◆ Requirement
Using the listing below, extract each line that has the word "getline" in it.

◆ Data extracts
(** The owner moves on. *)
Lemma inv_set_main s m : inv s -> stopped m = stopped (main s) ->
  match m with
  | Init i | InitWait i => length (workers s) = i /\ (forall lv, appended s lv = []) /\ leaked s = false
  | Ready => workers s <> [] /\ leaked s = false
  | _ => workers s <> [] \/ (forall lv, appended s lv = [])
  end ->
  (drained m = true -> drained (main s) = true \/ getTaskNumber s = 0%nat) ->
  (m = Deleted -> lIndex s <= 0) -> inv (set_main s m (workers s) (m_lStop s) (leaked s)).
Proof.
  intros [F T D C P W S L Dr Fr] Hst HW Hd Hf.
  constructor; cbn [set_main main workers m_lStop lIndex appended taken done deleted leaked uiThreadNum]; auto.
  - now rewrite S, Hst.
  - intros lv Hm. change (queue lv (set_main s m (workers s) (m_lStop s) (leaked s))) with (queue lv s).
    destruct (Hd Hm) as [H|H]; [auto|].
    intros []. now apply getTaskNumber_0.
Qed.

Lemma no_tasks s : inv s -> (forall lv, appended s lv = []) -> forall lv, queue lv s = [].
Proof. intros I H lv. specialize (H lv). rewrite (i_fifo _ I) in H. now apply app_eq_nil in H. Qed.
* * *
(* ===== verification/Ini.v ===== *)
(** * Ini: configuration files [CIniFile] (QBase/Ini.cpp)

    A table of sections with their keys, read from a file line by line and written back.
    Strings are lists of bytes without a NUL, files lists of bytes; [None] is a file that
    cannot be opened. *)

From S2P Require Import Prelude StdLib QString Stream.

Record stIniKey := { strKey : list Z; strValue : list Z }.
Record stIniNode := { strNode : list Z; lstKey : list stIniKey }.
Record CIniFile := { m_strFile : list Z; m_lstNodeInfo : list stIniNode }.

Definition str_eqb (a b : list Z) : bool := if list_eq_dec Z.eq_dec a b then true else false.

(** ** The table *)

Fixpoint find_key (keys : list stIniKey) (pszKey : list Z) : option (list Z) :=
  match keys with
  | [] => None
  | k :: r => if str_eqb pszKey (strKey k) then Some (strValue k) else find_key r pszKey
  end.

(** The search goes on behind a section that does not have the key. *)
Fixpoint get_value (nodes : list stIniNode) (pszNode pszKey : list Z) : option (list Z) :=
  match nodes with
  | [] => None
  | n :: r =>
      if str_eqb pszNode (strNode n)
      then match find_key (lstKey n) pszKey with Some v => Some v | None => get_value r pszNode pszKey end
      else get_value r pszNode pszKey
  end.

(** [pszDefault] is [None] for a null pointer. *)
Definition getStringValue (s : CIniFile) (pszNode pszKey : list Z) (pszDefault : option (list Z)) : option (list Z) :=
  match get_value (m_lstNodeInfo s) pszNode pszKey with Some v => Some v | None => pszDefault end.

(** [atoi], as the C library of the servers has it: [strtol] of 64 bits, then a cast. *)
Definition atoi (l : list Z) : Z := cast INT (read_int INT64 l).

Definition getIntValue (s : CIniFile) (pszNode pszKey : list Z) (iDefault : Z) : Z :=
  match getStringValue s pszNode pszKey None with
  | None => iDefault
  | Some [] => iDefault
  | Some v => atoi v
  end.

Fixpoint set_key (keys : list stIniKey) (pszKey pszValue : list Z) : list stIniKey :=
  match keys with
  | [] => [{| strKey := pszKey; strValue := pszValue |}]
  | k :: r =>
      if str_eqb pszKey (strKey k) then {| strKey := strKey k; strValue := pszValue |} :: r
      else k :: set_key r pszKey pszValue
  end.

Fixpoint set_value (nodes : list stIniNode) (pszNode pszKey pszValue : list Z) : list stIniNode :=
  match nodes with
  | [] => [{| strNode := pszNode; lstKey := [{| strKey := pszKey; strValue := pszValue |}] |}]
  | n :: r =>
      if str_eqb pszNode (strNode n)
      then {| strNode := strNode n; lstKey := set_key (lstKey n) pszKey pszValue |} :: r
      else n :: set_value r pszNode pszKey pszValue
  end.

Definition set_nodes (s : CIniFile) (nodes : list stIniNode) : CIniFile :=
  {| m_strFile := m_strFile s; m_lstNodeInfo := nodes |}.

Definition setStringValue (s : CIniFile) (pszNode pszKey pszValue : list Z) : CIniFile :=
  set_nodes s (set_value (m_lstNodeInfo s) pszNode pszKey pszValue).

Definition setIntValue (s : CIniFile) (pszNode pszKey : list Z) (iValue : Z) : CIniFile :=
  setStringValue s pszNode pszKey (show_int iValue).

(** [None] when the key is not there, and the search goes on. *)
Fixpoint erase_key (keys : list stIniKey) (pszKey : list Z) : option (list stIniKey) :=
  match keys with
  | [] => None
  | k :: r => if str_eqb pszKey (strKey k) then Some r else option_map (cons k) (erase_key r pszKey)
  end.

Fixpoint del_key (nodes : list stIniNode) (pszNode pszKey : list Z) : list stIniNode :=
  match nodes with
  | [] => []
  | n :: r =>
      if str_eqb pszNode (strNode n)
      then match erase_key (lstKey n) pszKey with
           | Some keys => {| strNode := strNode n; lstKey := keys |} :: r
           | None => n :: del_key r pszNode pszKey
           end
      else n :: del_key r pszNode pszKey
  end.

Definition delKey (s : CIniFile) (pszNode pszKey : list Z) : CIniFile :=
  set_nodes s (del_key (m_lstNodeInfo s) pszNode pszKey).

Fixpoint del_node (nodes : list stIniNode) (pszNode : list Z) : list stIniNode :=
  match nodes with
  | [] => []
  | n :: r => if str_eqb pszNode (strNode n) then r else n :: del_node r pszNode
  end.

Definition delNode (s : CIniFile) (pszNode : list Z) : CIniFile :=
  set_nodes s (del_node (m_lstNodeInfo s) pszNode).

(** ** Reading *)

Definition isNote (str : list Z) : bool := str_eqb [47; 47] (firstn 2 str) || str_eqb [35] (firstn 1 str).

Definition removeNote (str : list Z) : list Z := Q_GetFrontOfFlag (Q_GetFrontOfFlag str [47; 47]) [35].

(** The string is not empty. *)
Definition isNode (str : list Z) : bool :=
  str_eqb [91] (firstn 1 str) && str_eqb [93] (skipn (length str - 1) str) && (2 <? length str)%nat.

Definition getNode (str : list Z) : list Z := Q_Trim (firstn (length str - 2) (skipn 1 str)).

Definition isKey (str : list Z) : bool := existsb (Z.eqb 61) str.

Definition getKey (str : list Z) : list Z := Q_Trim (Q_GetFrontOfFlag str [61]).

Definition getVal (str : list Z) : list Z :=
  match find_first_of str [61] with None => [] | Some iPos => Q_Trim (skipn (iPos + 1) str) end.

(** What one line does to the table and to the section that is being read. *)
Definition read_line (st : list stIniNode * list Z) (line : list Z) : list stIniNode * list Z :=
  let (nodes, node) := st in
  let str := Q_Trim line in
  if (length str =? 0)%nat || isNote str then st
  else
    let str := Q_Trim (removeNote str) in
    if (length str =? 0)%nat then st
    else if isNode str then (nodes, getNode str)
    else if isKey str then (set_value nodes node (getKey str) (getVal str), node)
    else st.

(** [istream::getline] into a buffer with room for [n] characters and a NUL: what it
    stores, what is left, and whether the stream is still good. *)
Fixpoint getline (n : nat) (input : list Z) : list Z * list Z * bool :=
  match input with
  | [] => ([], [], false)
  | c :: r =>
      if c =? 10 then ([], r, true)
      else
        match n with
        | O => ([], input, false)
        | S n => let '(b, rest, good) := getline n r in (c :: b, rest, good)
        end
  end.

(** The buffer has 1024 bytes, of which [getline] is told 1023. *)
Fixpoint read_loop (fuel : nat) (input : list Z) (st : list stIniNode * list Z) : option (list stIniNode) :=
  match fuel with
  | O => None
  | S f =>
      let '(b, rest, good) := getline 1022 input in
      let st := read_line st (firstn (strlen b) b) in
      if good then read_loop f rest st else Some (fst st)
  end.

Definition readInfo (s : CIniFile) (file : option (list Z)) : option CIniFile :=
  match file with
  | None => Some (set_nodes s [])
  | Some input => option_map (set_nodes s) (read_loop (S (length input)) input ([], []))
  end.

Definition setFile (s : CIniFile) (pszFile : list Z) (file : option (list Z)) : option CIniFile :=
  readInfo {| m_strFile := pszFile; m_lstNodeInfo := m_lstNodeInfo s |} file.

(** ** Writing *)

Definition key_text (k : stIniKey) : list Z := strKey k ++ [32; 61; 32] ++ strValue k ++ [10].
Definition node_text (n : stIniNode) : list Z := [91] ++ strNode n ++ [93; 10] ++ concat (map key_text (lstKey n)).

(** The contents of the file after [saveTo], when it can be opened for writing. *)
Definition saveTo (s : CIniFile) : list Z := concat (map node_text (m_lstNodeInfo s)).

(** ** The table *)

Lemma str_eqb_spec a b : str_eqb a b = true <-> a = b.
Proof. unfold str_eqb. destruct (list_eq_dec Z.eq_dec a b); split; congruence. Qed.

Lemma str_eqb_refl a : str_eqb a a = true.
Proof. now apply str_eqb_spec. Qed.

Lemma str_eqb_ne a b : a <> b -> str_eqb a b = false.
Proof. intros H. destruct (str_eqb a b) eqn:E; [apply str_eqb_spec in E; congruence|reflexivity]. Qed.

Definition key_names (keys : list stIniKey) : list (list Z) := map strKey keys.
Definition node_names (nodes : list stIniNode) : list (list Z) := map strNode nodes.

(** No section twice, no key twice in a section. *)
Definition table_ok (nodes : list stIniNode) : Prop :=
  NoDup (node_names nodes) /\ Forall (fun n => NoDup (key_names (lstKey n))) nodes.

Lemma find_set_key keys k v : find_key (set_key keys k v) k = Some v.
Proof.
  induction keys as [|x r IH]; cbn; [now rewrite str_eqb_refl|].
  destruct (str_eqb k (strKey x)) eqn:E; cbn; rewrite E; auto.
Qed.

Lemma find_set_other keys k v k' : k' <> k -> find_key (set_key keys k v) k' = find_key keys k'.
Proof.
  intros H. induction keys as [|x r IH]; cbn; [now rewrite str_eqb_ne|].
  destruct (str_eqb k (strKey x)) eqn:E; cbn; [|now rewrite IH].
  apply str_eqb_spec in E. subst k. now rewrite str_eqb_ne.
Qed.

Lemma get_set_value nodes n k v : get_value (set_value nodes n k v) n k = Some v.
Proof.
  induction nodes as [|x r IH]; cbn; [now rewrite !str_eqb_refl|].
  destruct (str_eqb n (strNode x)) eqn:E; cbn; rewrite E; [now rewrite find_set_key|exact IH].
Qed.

◆ Your solution
(** [istream::getline] into a buffer with room for [n] characters and a NUL: what it
Fixpoint getline (n : nat) (input : list Z) : list Z * list Z * bool :=
        | S n => let '(b, rest, good) := getline n r in (c :: b, rest, good)
(** The buffer has 1024 bytes, of which [getline] is told 1023. *)
      let '(b, rest, good) := getline 1022 input in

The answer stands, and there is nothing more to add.